• Thirty years.
    Thirty years have past since my father died.
    I never really understood my father. He always wore a suit even in the hottest weather. And he never said a word of encouragement to me. He was a life insurance manager until the war started. Business was booming, then the world started bombing. Then he lost his job and started to get drunk. Beer and spirit became his best friend. Drunk, he would walk around the house in only underwear, shouting to unknown people and cursing to my mother and sister. The figure of a father was gone. I was sent to an all girl school as soon as I turned of age. My father didn't even say good-bye.

    During my years in school, I began to hate my father. My mother would send me letters filled with sad words. I didn't even think it was even possible for my father to have a heart. And then he sent me a postcard. He had never sent one to me, and I read it slowly, as if my heart wasn't ready to see what my father had wrote. It said:

    Miss Ayano Yamamura,

    The flowers here are beautiful, spring has come early. I hope you do well in school. Listen to each class carefully, your future life depends on that. The war will be over before you know it, and then we can be a family again.

    sincerely,
    Takeshi Yamamura.

    This was the first time I saw him be polite. I was shocked by the words he wrote, filled with love and hope. I wondered why he never expressed himself this way. Maybe he was embarrassed of talking this way to his daughter, and words could express what he felt more easily. Whatever it meant, this postcard was the only way I could see a kind father.
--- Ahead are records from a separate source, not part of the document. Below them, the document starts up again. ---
(** *** The relevant lines as the specification words them

    A line of a speaker is relevant to a ticket when it contains the key,
    or when some line of that speaker, whichever, contains the numeric
    suffix of the key. *)
Definition relevant_spec (ticket_key suffix : str) (lines : list str)
    : list str :=
  List.filter
    (fun line => contains ticket_key line || existsb (contains suffix) lines)
    lines.

(** The speakers of a context: those with a relevant line, in the order of
    the transcript's speakers, each with its relevant lines. *)
Definition found_spec (ticket_key suffix : str)
    (speakers : Dict.t (list str)) : Dict.t (list str) :=
  flat_map (fun e => match relevant_spec ticket_key suffix (snd e) with
                     | [] => []
                     | rel => [(fst e, rel)]
                     end) speakers.

(** *** Every extracted key is [project-digits] *)

Lemma extract_keys_shaped text default_project :
  hyphen_free default_project ->
  forall t, In t (extract_ticket_keys text default_project) ->
            exists project suffix, key_of_shape (key t) project suffix.
Proof.
  intros Hdp t Hin.
  destruct (extract_structure text default_project)
    as (partial & spoken & E & _ & P & S & _).
  rewrite E in Hin. apply in_app_or in Hin as [Hin | Hin].
  { rewrite full_tier_map in Hin. apply in_map_iff in Hin as (m & <- & Hm).
    apply finditer_sound in Hm. now apply full_key_shape. }
  apply in_app_or in Hin as [Hin | Hin].
  - destruct (P t Hin) as (m & Hm & ->). apply finditer_sound in Hm.
    apply partial_number_shape in Hm as [Hne Hd].
    exists default_project, (group m 1). repeat split; auto.
  - destruct (S t Hin) as (m & _ & Hlen & ->).
    exists default_project, (spoken_to_digits (group m 0)).
    repeat split; auto.
    + intros H0. rewrite H0 in Hlen. simpl in Hlen. lia.
    + apply spoken_to_digits_all_digits.
Qed.
(** * The LOOKAWAY tank: lifecycle broadcaster, beam detector, audio cooldown
      and specimen registry

    A shallow embedding of the parts of the tank widget that carry logic:

    - [TankBeam]   : the collision poll of tank-beam.js
                     ([TankBeamModule.startCollisionDetection]);
    - [TankDecay]  : the lifecycle controller of tank-decay.js ([tankDecay]);
    - [TankAudio]  : the beam/text contact loop at the end of
                     [integrateTankAudio] (tank-audio.js);
    - [Specimens]  : the registry of tank-specimens.js ([SPECIMENS]);
    - [TankConfig] : the grid of [TANK_CONFIG] and [getGridColumns];
    - [BeamSync], [AudioSync] : the callbacks that beam and audio subscribe
                     to the lifecycle controller;
    - [AudioClass] : the class [TankAudio] and the volume button of
                     [integrateTankAudio] (tank-audio.js);
    - [Sweep]      : one title under the collision poll and the contact
                     loop at once.

    Conventions of the embedding.
    - [Date.now()] is an integer number of milliseconds, a [Z]; every read of
      the clock is an explicit argument of the function that performs it.
    - The collision poll computes with the boxes [getBoundingClientRect]
      returns and branches on the results at their boundaries; there the
      JavaScript numbers are what they are in the engine, binary64 floats
      ([PrimFloat], module [Double]): every sum, difference and quotient is
      rounded as the code's is.
    - Elsewhere (progress values, gains and frequencies, the boxes and the
      scan coordinate of the audio loop) numbers are modelled by rationals
      [Q]; what is stated there does not turn on the rounding of a result.
    - A string the code takes apart (the text of an element, in the key of
      the audio loop) is a sequence of UTF-16 code units ([JSString]).
    - [classList] is a finite set of class names, the [Map] of the audio loop
      is a finite map keyed by strings.
    - Calls that leave the component (listener invocations, console output,
      audio triggers) are recorded in an explicit trace. *)

From Stdlib Require Import ZArith QArith Qminmax Lqa Lia Bool Ascii Sorted.
From Stdlib Require Import PrimFloat.
From stdpp Require Import gmap strings list fin_maps pretty.

Close Scope Q_scope.
Open Scope Z_scope.

(** ** JavaScript numbers as rationals *)

Module JS.

(** [a < b] on numbers, as a boolean. *)
Definition ltb (a b : Q) : bool := negb (Qle_bool b a).

(** [a <= b] and [a >= b]. *)
Definition leb (a b : Q) : bool := Qle_bool a b.
Definition geb (a b : Q) : bool := Qle_bool b a.

(** [Math.max] and [Math.min]. *)
Definition max (a b : Q) : Q := Qmax a b.
Definition min (a b : Q) : Q := Qmin a b.

End JS.

(** ** JavaScript numbers as binary64 floats *)

Module Double.

(** The comparisons of IEEE 754, which are those of [<], [<=], [>=], [>]
    and [==] on numbers: none of them holds when an operand is [NaN]. *)
Definition lt (a b : float) : bool :=
  match PrimFloat.compare a b with FLt => true | _ => false end.

Definition le (a b : float) : bool :=
  match PrimFloat.compare a b with FLt | FEq => true | _ => false end.

Definition gt (a b : float) : bool := lt b a.

Definition ge (a b : float) : bool := le b a.

Definition eq (a b : float) : bool :=
  match PrimFloat.compare a b with FEq => true | _ => false end.

(** [Math.max] of two numbers: [NaN] if one of them is, and [+0] rather
    than [-0]. *)
Definition max (a b : float) : float :=
  if PrimFloat.is_nan a || PrimFloat.is_nan b then PrimFloat.nan
  else if lt a b then b
  else if lt b a then a
  else if PrimFloat.is_zero a then (a + b)%float
  else a.

(** [Math.abs] *)
Definition abs (a : float) : float := PrimFloat.abs a.

End Double.

(** ** tank-beam.js: the collision poll *)

Module TankBeam.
    A few weeks later, he sent me a short postcard:
    I wish to learn how you are doing. Draw a circle if you are happy.

    And so I did. I was very happy. I did well in school, and I had fallen in love with a boy, a nurse, who tended to wounded men in the army. Everyday, I wrote a large red circle on a postcard and sent it away to my father. He didn't return an answer, but I didn't mine. I felt as if I was connecting with him through wordless postcards. Look at how many words of love can pass through us without a word being written, I thought.

    But then my lover fell ill with a disease no one knew how to cure. And my grades turned for the worst. My circles on the postcards grew smaller and smaller until they turned into X-marks. I decided a trip to my mother and father's house was in order and so I left to see them. My father had changed. He was polite to me and my mother and acted as if I had never written an X-mark on the card. And then he started to cry. I had never seen an adult cry. I didn't really know what to think. So I just held him in my arms and cried with him.

    And thirty years pass. After that day, we became very close. And when he died, he died with a happy heart. I inherited his house and looked for those wordless postcards, but they were no where to be found. The house was as empty as the cards I had written to him.